With communication lines damaged in recent bombings, his family are struggling to stay in touch with loved ones in Nagorno-Karabakh. “We’re trying not to lose hope and faith, we’re just trying to support one another.”
Sasunts is a member of a group of Irish-Armenians who have called on the Government to take a stronger stance on the violence. As a member of the UN Security Council, Ireland must stand up for justice in other nations, he says. “I would like to see Ireland prove that it is really believes in freedom of speech and human rights. It’s what Ireland fought for for years, and we achieved it, but we’re not advocating it for other places.”
In a letter sent to the Oireachtas foreign affairs committee accompanying a petition signed by more than 1,100 people, the Irish-Armenian community said the ongoing conflict grossly violated “all the principles of human rights and international humanitarian law”.

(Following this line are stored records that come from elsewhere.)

(** * stddraw: a shallow embedding of [stdlib/stddraw.py]

    The module keeps its configuration in module-level globals and draws by
    calling the pygame toolkit.  Here the globals are the fields of a record
    [State], every function of the module is a computation in a small
    state-and-exception monad [M], and the toolkit is a log of the calls
    issued to it together with the inputs it hands back (event batches,
    file-dialog replies).

    Numbers.  In the main embedding Python floats are taken as exact
    rationals ([Q]): [float(x)] of a number is that number, comparison and
    the four operations are the rational ones, and a division by zero raises
    [ZeroDivisionError].  Equality of computed numbers is therefore [Qeq]
    ([==]), and what is proved of computed values is proved of this exact
    arithmetic.  Rounding, infinities and NaN are in the second embedding,
    [IEEE], which repeats over binary64 floats the functions that behave
    differently there; the last part of the file evaluates them where the
    two embeddings part.

    The toolkit.  A drawing call is logged and taken to succeed; what
    pygame itself may refuse is modelled where the module's code reacts to
    it or a property turns on it ([pygame.error] from [image.save], a
    polygon of fewer than three points, the 16-bit coordinates of
    [gfxdraw.pixel] in [IEEE]). *)

From Stdlib Require Import QArith Qabs Qround Lqa ZArith Lia List Ascii String
  Bool.
From Stdlib Require Floats.
Import ListNotations.
Open Scope Q_scope.

(** ** Python values *)

Definition float (x : Q) : Q := x.

(** [a < b] on numbers; [a <= b] is [Qle_bool a b] and [a >= b] is
    [Qle_bool b a]. *)
Definition Qltb (a b : Q) : bool := negb (Qle_bool b a).

(** Python 3 [round(x)] with one argument: nearest integer, ties to even. *)
Definition round (x : Q) : Z :=
  let f := Qfloor x in
  let d := x - inject_Z f in
  if Qltb d (1 # 2) then f
  else if Qltb (1 # 2) d then (f + 1)%Z
  else if Z.even f then f else (f + 1)%Z.

Definition int (z : Z) : Z := z.

Inductive exn : Type :=
| Exception (msg : string)
| TypeError
| ZeroDivisionError
| IndexError
| ValueError
| OverflowError
| pygame_error (msg : string)
| SystemExit.

(** What a call does: it returns, it raises, or the bound the model puts on
    the number of loop iterations and recursive calls was reached. *)
Inductive outcome (A : Type) : Type :=
| Returns (a : A)
| Raises (e : exn)
| OutOfFuel.
Arguments Returns {A} a.
Arguments Raises {A} e.
Arguments OutOfFuel {A}.

(** ** The colour module and the toolkit *)

(** Modelled from the spec: [stdlib/color.py] is not among the sources; the
    spec speaks only of a "current pen color".  A [Color] object is taken as
    its three components, read by [get_red], [get_green] and [get_blue] as
    [_pygame_color] does, and [WHITE] and [BLACK] are the two constants the
    module's functions use. *)
Record Color : Type := mkColor { get_red : Z; get_green : Z; get_blue : Z }.
Definition WHITE : Color := mkColor 255 255 255.
Definition BLACK : Color := mkColor 0 0 0.

Inductive pygame_Color : Type := pygame_Color_rgb (r g b : Z).

Record Picture : Type := mkPicture { width : Z; height : Z }.

Definition Rect : Type := (Q * Q * Q * Q)%type.

(** Calls issued to pygame, [time] and [subprocess], in the order issued. *)
Inductive pygame_call : Type :=
| display_set_mode (w h : Q)
| display_set_caption (s : string)
| Surface_new (w h : Q)
| Surface_fill (c : pygame_Color)
| gfxdraw_pixel (x y : Z) (c : pygame_Color)
| draw_ellipse (c : pygame_Color) (r : Rect) (w : Z)
| draw_rect (c : pygame_Color) (r : Rect) (w : Z)
| draw_line (c : pygame_Color) (p0 p1 : Q * Q) (w : Z)
| draw_polygon (c : pygame_Color) (points : list (Q * Q)) (w : Z)
| blit_text (family : string) (size : Z) (s : string) (c : pygame_Color)
            (center : Q * Q)
| blit_picture (pic : Picture) (r : Rect)
| image_save (f : string)
| background_blit
| display_flip
| time_sleep (sec : Q)
| font_init
| subprocess_Popen (args : list string).

Inductive Event : Type :=
| QUIT
| KEYDOWN (unicode : string)
| MOUSEBUTTONUP (button : Z) (pos : Z * Z)
| MOUSEBUTTONDOWN (button : Z) (pos : Z * Z)
| OTHEREVENT.

(** ** Default sizes and values *)

Definition _BORDER : Q := 0.
Definition _DEFAULT_XMIN : Q := 0.
Definition _DEFAULT_XMAX : Q := 1.
Definition _DEFAULT_YMIN : Q := 0.
Definition _DEFAULT_YMAX : Q := 1.
Definition _DEFAULT_CANVAS_SIZE : Q := 512.
Definition _DEFAULT_PEN_RADIUS : Q := 5 # 1000.
Definition _DEFAULT_PEN_COLOR : Color := BLACK.
Definition _DEFAULT_FONT_FAMILY : string := "Helvetica".
Definition _DEFAULT_FONT_SIZE : Z := 12.

(** ** The module's globals *)

Record State : Type := mkState {
  _xmin : option Q;
  _ymin : option Q;
  _xmax : option Q;
  _ymax : option Q;
  _fontFamily : string;
  _fontSize : Z;
  _canvasWidth : Q;
  _canvasHeight : Q;
  _pen_radius : option Q;
  _penColor : Color;
  _keysTyped : list string;
  _windowCreated : bool;
  _mousePressed : bool;
  _mousePos : option (Z * Z);
  (* the toolkit: calls issued so far, the batches that the coming calls of
     pygame.event.get() return, the replies of the coming file dialogs *)
  pygame_log : list pygame_call;
  pygame_events : list (list Event);
  dialog_replies : list string;
  (* the environment: how the coming calls of pygame.image.save end (None:
     the file is written; Some msg: pygame.error(msg)), sys.executable, and
     os.path.realpath(__file__) *)
  image_save_errors : list (option string);
  sys_executable : string;
  stddrawPath : string
}.

(** The globals as the top of the module leaves them, before the three
    initialising calls at its end.  The environment starts as one in which
    every save works; [reachable] below lets it be any other. *)
Definition module_globals (events : list (list Event)) (replies : list string)
  : State :=
  {| _xmin := None; _ymin := None; _xmax := None; _ymax := None;
     _fontFamily := _DEFAULT_FONT_FAMILY; _fontSize := _DEFAULT_FONT_SIZE;
     _canvasWidth := float _DEFAULT_CANVAS_SIZE;
     _canvasHeight := float _DEFAULT_CANVAS_SIZE;
     _pen_radius := None; _penColor := _DEFAULT_PEN_COLOR;
     _keysTyped := []; _windowCreated := false;
     _mousePressed := false; _mousePos := None;
     pygame_log := []; pygame_events := events; dialog_replies := replies;
     image_save_errors := []; sys_executable := "python";
     stddrawPath := "stddraw.py" |}.
(** * Zypher weather tool: a shallow embedding of [main.ts] and [weather.ts]

    The development follows the two TypeScript modules of the repository:

    - [weather.ts]: [weatherCodes], [getCoordinatesFromZip], [getWeather],
      [getWeatherByZip], [formatWeather], [getReadableWeatherByZip];
    - [main.ts]: the local re-implementation of [createTool] and the
      [weatherForcasting] tool built with it.

    JavaScript data is modelled as the runtime has it: strings are sequences
    of UTF-16 code units, numbers are IEEE 754 binary64 values
    ([spec_float] with precision 53 and maximal exponent 1024), values read
    from a JSON response are untyped and their conversion to a string can
    throw.  The two [await fetch] calls are calls to an environment (a
    function from the requested URL to what the network answers), and every
    computation records the URLs it requested. *)

From Stdlib Require Import ZArith NArith List String Ascii Bool Lia.
From Stdlib Require Import Floats.SpecFloat.
Import ListNotations.

Local Open Scope Z_scope.
Set Warnings "-register-all".

(* ================================================================== *)
(** ** JavaScript strings *)
(* ================================================================== *)

Module JsString.

(** A string is the list of its UTF-16 code units. *)
Definition code_unit := N.
Definition jsstring := list code_unit.

(** An ASCII literal of the source, as a JavaScript string. *)
Definition str (s : string) : jsstring :=
  map N_of_ascii (list_ascii_of_string s).
Arguments str s%_string.

(** The line feed of a template literal and the degree sign U+00B0. *)
Definition LF : jsstring := [10%N].
Definition DEGREE : jsstring := [176%N].

Fixpoint eqb (a b : jsstring) : bool :=
  match a, b with
  | [], [] => true
  | x :: a', y :: b' => N.eqb x y && eqb a' b'
  | _, _ => false
  end.

(** [WhiteSpace] and [LineTerminator] of ECMA-262, the code units that
    [String.prototype.trim] and [parseFloat] strip. *)
Definition is_ws (c : code_unit) : bool :=
  existsb (N.eqb c)
    [9; 10; 11; 12; 13; 32; 160; 5760; 8232; 8233; 8239; 8287; 12288; 65279]%N
  || (N.leb 8192 c && N.leb c 8202).

Fixpoint trimStart (s : jsstring) : jsstring :=
  match s with
  | c :: r => if is_ws c then trimStart r else s
  | [] => []
  end.

Fixpoint trimEnd (s : jsstring) : jsstring :=
  match s with
  | c :: r => if forallb is_ws s then [] else c :: trimEnd r
  | [] => []
  end.

(** [s.trim()] *)
Definition trim (s : jsstring) : jsstring := trimEnd (trimStart s).

(** [s.startsWith(p)] and [s.includes(p)] *)
Fixpoint startsWith (p s : jsstring) : bool :=
  match p, s with
  | [], _ => true
  | x :: p', y :: s' => N.eqb x y && startsWith p' s'
  | _ :: _, [] => false
  end.

Fixpoint includes (p s : jsstring) : bool :=
  startsWith p s ||
  match s with
  | [] => false
  | _ :: s' => includes p s'
  end.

The letter, sent in early October, said further violence in the region could “potentially lead to an absolute catastrophe not only in the south Caucasus but also in the world by provoking involvement of other major countries, causing more destruction and taking more human lives”.

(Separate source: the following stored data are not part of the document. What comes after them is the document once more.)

(* ===== verification/Prelude.v ===== *)
(** * UNIMOC motor-control firmware: verification library

    The firmware of a motor drive: a Zephyr application (src/app, src/src) over
    a portable library (src/lib) and a hardware layer (src/hardware) for two
    boards, the battery case controller (an STM32G473) and the simulation
    native_sim.  All paths below are relative to src/.

    ** The program and its parts

    Four contexts share the drive, from the highest priority to the lowest.
    - The sample interrupt copies the phase currents twice per PWM period, trips
      the power stage on an overcurrent, and every fourth time runs the control
      cycle, which reads the samples, controls the current in the rotor frame
      and hands four duty entries (a duty plan) to the timer.
    - The observer interrupt estimates angle and speed after every control cycle
      and prepares the angles of the next one.
    - The control thread runs the outer loop (torque, speed, position) and gives
      the current reference to the control cycle through a mailbox.
    - The Cyphal thread runs the node on the CAN bus, the drive node that owns the
      engagement of the power stage, the e-bike control and the startup aid, and
      saves settings.

    Data goes down through mailboxes and sequence locks, up through queues; the
    power stage is released only through one interface whose lock keeps it off
    while settings are written to flash.

    ** Where each part is modelled

    Foundations.
    - Prelude: record update, words, arrays, loops, and the tactics.
    - Float32, FloatRound: the [float] and [double] arithmetic of the code as IEEE
      754 with round to nearest even (the executable specification of the Rocq
      library), order, conversions, and bounds on rounded results.
    - Units: lib/units/units.hpp.  Transforms, RotorAngle: lib/motor_control/src
      (sin_cos, svm and the frames; rotor_angle, angle_wrap, position_tracker).

    Settings (lib/settings, src/settings_save_gate.hpp).
    - SettingsData, SettingsCodec: members, register table, stored form.
    - SettingsStore over [StorageOps] and [GateOps]: validation, load, commit and
      save of settings_store.hpp.  SettingsTypes has the interface its clients use.
    - SettingsLimits: what validated settings guarantee.  SettingsPersistence: the
      contract of the store over any storage that keeps [StorageLaws].
    - RamStorage (tests/common/ram_settings_storage.hpp) and ZephyrStorage
      (hardware/zephyr_common/zephyr_settings_storage.cpp) implement the storage.
    - Registers: lib/cyphal/register_value.cpp and the settings as registers.

    Control.
    - CurrentControl, Isr: src/current_control/current_control_isr.cpp with its PI
      controller, mailbox, sub-step buffer and dead-time compensation.
    - Observers, SlowUpdate: the observers and src/current_control/slow_update.cpp.
    - MotionControl, OuterLoop: speed, position and battery limits and
      src/current_control/outer_loop.cpp.
    - HandOver: mailbox, sequence lock and Hall queue as interleaved accesses.
    - MachineTypes: the control laws of other machines in lib/motor_control.
    - Timing: execution times (hardware/hot_path_timing.hpp) and their registers.

    Power stage and boards.
    - PowerStage: hardware/power_stage_interface.hpp, the save gate, and the
      simulated power stage, also as the steps an interrupt can come between.
    - DeadTime, FocStage, FocStm32, FocPipeline: hardware/zephyr_bcc/dead_time.hpp
      and foc_stm32g4.cpp: break unit, sample interrupt, duty plan.
    - BccBoard, BccSafety: hardware/zephyr_bcc/hardware_interface.cpp with
      analog_scaling.hpp, and the chain from a raw sample to the trip.
    - BccEbikeIo: hardware/zephyr_bcc/ebike_io.cpp.
    - ZephyrCan: hardware/zephyr_common/zephyr_can_media.cpp.
    - Threads: control_thread.cpp, cyphal_log_backend.c and the interfaces and log
      of cyphal_runtime.cpp, in hardware/zephyr_common.

    Simulation (lib/sim/src, hardware/zephyr_sim).
    - SimPlant, SimPlantLaws: inverter, machine, shaft, Hall sensors.
    - SimBoard, SimBoardLaws: hardware_interface.cpp, the control cycle on the
      plant.  SimPlatform, SimPlatformLaws: cyphal_platform.cpp, the registers of
      the plant.  SimDemo runs the application of main.cpp on it.
    - SimEbike: ebike_io.cpp.  RegisterFile (over the reader Json):
      register_file.cpp.  Slcan, SlcanProofs, SlcanBus: slcan_media.cpp.

    Bus and applications.
    - CanMedia, CanardTransport, CanardLaws: lib/cyphal/can_media.hpp and
      canard_transport.cpp over libcanard.
    - CyphalNode with CyphalTraffic, CyphalAnswers, CyphalRegisters and
      CyphalPortList: lib/cyphal/node.cpp over any transport.
    - DriveMessages, DriveNode, DriveSafety, DriveSettings: src/drive/drive_node.cpp
      and main() of src/main.cpp.  CartControl, Commissioning (over Strtof): the
      other files of src/drive.  HwStartup: src/startup/hw_startup.cpp.
    - TraceNode, TraceSignals: src/trace.
    - EdgeUart, Kunteng, Ebike: lib/ebike and src/ebike/ebike_control.cpp.
    - CyphalDemo, CanardDemo, DriveDemo, SimDemo: concrete instances for examples.

    ** How state and operations correspond to the code

    A class is a record with the members of the source by their names; a method
    is a function from the record to its results and the new record, every
    branch of the source a branch of the function.  Machine words are [Z] with
    the wrap written out ([u8], [u32], [u64]); floats are binary32 values, each
    operation rounded where the code rounds.  A conversion of a float outside the
    target type, a signed overflow, a write past an array or a loop that does not
    end is [None], so a theorem that gives [Some] also says that none of them
    happens.  Calls on code outside of the repository (Zephyr, libcanard,
    O1Heap, the generated DSDL code, the trace device, exp and atan2, the
    shortest text of a float) go through classes, and what the code relies on are
    the laws of those classes, which the witnesses and examples instantiate with
    concrete functions.  The interfaces between components are classes in the same way
    ([PowerStageOps], [SettingsClient], [StorageOps], [GateOps], [CanMedia],
    [TransportOps], [Application]): a client is proved against the laws and the
    implementation discharges them (the store as [SettingsClient], RAM and flash
    storage as [StorageOps], both power stages as [PowerStageOps], the canard
    transport as [TransportOps], serial line and CAN controller as [CanMedia]).

    ** What the theorems show

    - Outputs: the power stage is released only by an engaged drive or a run of
      the startup aid, a fault or an emergency stop holds until it is armed again
      (DriveSafety, an invariant over every operation); each state of the startup
      aid has the outputs it is meant to have, and a fault stops it (HwStartup);
      the save gate, a trip in the middle of a release and the settings store
      keep the outputs off (PowerStage, FocStage, SettingsPersistence).
    - Overcurrent: the window in raw counts is exactly the limit in amperes, and
      one sample outside it ends in tripped outputs and a latched control
      (BccBoard, BccSafety, Isr).
    - Duty plan: every entry of every plan is in force in its half period, on the
      timer (FocPipeline) and on the simulated board (SimBoardLaws): the same
      contract, two implementations.
    - Settings: what is saved is loaded again, over RAM and over flash with a
      loss of power at any write; updates are validated as a whole; validated
      settings are inside the described limits with distinct ports; written
      settings reach the running controller when they may (SettingsPersistence,
      ZephyrStorage, SettingsLimits, DriveSettings).
    - Control values: currents, torques and angles stay inside their limits with
      the rounding of the arithmetic; ramps reach zero; wraps end (OuterLoop,
      CartControl, Isr, Ebike, RotorAngle, DeadTime).
    - Bus: whose transfers a node sends, how they are numbered, that a request is
      answered at most once, that registers can be listed and accessed, and that
      the port list parses back (the Cyphal files); queues and subscriptions of
      the transport (CanardLaws); frames over a serial line (SlcanBus).
    - Codecs: display frames and UART bytes, register values, the description
      file of the registers and the lines of the log come back as they were sent
      (Kunteng, EdgeUart, RegisterFile, Threads).
    - Concurrency: sequence lock, mailboxes and queues give whole values in every
      interleaving (HandOver), no wake-up of the control thread is lost (Threads).
    - Simulation: the plant always runs with the inputs its registers show, its
      Hall codes are those the observer decodes, its timer does not drift
      (SimPlatformLaws, SimPlantLaws, SimBoardLaws).

    Deviations of the code from its comments, and plain errors, are theorems too:
    for example [WrapAngle_large], [one_radian_counts], [stalled_start],
    [fill_result_ignored], [mtpa_all_on_d_axis], [edge_age_grid], [crank_stalls].

    ** Bounds and fuel

    [while_ depth] runs a loop of the source for at most 2^depth iterations and
    is [None] if it has not ended; [RotorAngle.wrap_depth] is 21, and
    [WrapAngle_correct] proves that every angle up to 6 * 2^21 rad needs no more
    (beyond 2^27 rad the loop of the source does not end at all).  The loops that
    empty a queue have its capacity as fuel, and theorems say that the queue is
    empty afterwards ([pop_all_spec], [log_lines_all]).  The sampling loop of the
    UART decoder has 11 steps for the ten bits of a frame ([sample_loop_fuel]).
    A number is printed with 20 digits, enough for 64 bits ([decimal_spec]).  The JSON reader
    reports running out of fuel as [None]; its laws say that there is an amount
    from which on it reads the text.  Everything else is structural.

    ** Not modelled, and why

    - hardware/zephyr_bcc/cyphal_platform.cpp, system_interface.cpp: one pin and
      the log macros, no state.  Threads are created, hardware is identified and
      the board restarted by calls of Zephyr with nothing to say about the program.
    - The start of pins, timers and UART in hardware/zephyr_bcc: register values
      without a state the program reads back.  foc_stm32g4_dt.hpp,
      hardware_interface_config.hpp and sw_version.hpp are macros over the
      devicetree and the build; their values are parameters.
    - The DSDL files and the code generated from them, the cymon submodule,
      libcanard, O1Heap and Zephyr: outside of the repository (see the classes).
    - The literals of lib/units/units.hpp and the types of its results: the
      dimension of an expression is checked by the compiler; the arithmetic
      operators of the frame classes are written out where they are used.
    - Log texts, except the lines that go to the bus.  Tests and scripts. *)
From Stdlib Require Import ZArith Lia Bool.
From stdpp Require Import base list.

Declare Scope unimoc_scope.
Delimit Scope unimoc_scope with unimoc.
#[local] Open Scope Z_scope.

The group has called on Minister for Foreign Affairs Simon Coveney to condemn Azerbaijan for its aggression against the region and Turkey for its political and military involvement in the conflict.
Covid-19 cases are rising, there is not enough oxygen and now they are heavily bombarding hospitals. It’s absolute catastrophe, it really is a humanitarian crisis
Dr Diana Minasyan, an ophthalmologist based in Cork, says the ongoing violence has reignited memories of the 1915 Armenian genocide during which nearly 1.5 million people were killed by the Ottoman Turks. Turkey’s backing of Azerbaijan’s drive to retake the mountainous province further embeds that sense of fear among Armenians worldwide, she says.
Like many Armenians in Ireland, Minasyan, who has Irish citizenship and has lived here since 2002, has family in the contested region and cousins fighting on the frontline. One cousin has been left paralysed after he was hit in a cluster bomb attack, she says. And the coronavirus pandemic continues to be a real problem in the region, she adds.
“Covid-19 cases are rising, there is not enough oxygen and now they are heavily bombarding hospitals. It’s absolute catastrophe, it really is a humanitarian crisis,” she says.
Minasyan signed the petition sent to the Government because she fears the violence could destabilise all of the Caucasus region. She says no Armenian wants to fight but that men are taking up arms to “keep their children safe. All they want is to live their daily lives and have an ordinary life.”